All entries must be given again in full, exactly as they were supplied.

Segment Open

(** * GeniusGate: question cache, quiz sessions and reward settlement

    A shallow embedding of the quiz back end:
    - [AIQuestion] model and [AIQuestionService] (durable question cache),
    - [AIService.generateQuestions] (tiered lookup in front of the generator),
    - [QuizService] and the parts of [QuizController] that shape responses,
    - the withdrawal handler of [PaymentController],
    - the JavaScript [RewardService] with its own Transaction/User models.

    Conventions.
    - A MongoDB collection is the list of its documents, in insertion order.
    - JavaScript numbers that hold money or ratios are IEEE binary64 values
      ([float], evaluated by the kernel); counters, token counts and
      millisecond timestamps are integers ([Z]).
    - Strings are ASCII strings; [toUpperCase], [toLowerCase] and [trim] act
      on ASCII letters and ASCII white space.
    - An [async] method is a state transformer that returns a result or a
      thrown error together with the store it leaves behind; a thrown error
      does not undo writes already made, exactly as in the source.
    - A call reads the clock once: [now] is [Date.now()] in milliseconds.
    - Schema setters (trim, uppercase, defaults) run when a document is
      built; on [save] the validators run first, then the pre-save hooks
      of the schema, then the insert with its unique indexes.
    - Under [timestamps: true] every update made through the model sets
      [updatedAt] to the time of the call. *)

From Stdlib Require Import ZArith List String Ascii Bool Lia.
From Stdlib Require Import PrimFloat FloatOps SpecFloat DecimalString.
Import ListNotations.

Set Warnings "-inexact-float".
Local Open Scope string_scope.
Local Open Scope Z_scope.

Segment Closed

### Solution for this task
(** * GeniusGate: question cache, quiz sessions and reward settlement

    A shallow embedding of the quiz back end:
    - [AIQuestion] model and [AIQuestionService] (durable question cache),
    - [AIService.generateQuestions] (tiered lookup in front of the generator),
    - [QuizService] and the parts of [QuizController] that shape responses,
    - the withdrawal handler of [PaymentController],
    - the JavaScript [RewardService] with its own Transaction/User models.

    Conventions.
    - A MongoDB collection is the list of its documents, in insertion order.
    - JavaScript numbers that hold money or ratios are IEEE binary64 values
      ([float], evaluated by the kernel); counters, token counts and
      millisecond timestamps are integers ([Z]).
    - Strings are ASCII strings; [toUpperCase], [toLowerCase] and [trim] act
      on ASCII letters and ASCII white space.
    - An [async] method is a state transformer that returns a result or a
      thrown error together with the store it leaves behind; a thrown error
      does not undo writes already made, exactly as in the source.
    - A call reads the clock once: [now] is [Date.now()] in milliseconds.
    - Schema setters (trim, uppercase, defaults) run when a document is
      built; on [save] the validators run first, then the pre-save hooks
      of the schema, then the insert with its unique indexes.
    - Under [timestamps: true] every update made through the model sets
      [updatedAt] to the time of the call. *)

From Stdlib Require Import ZArith List String Ascii Bool Lia.
From Stdlib Require Import PrimFloat FloatOps SpecFloat DecimalString.
Import ListNotations.

Set Warnings "-inexact-float".
Local Open Scope string_scope.
Local Open Scope Z_scope.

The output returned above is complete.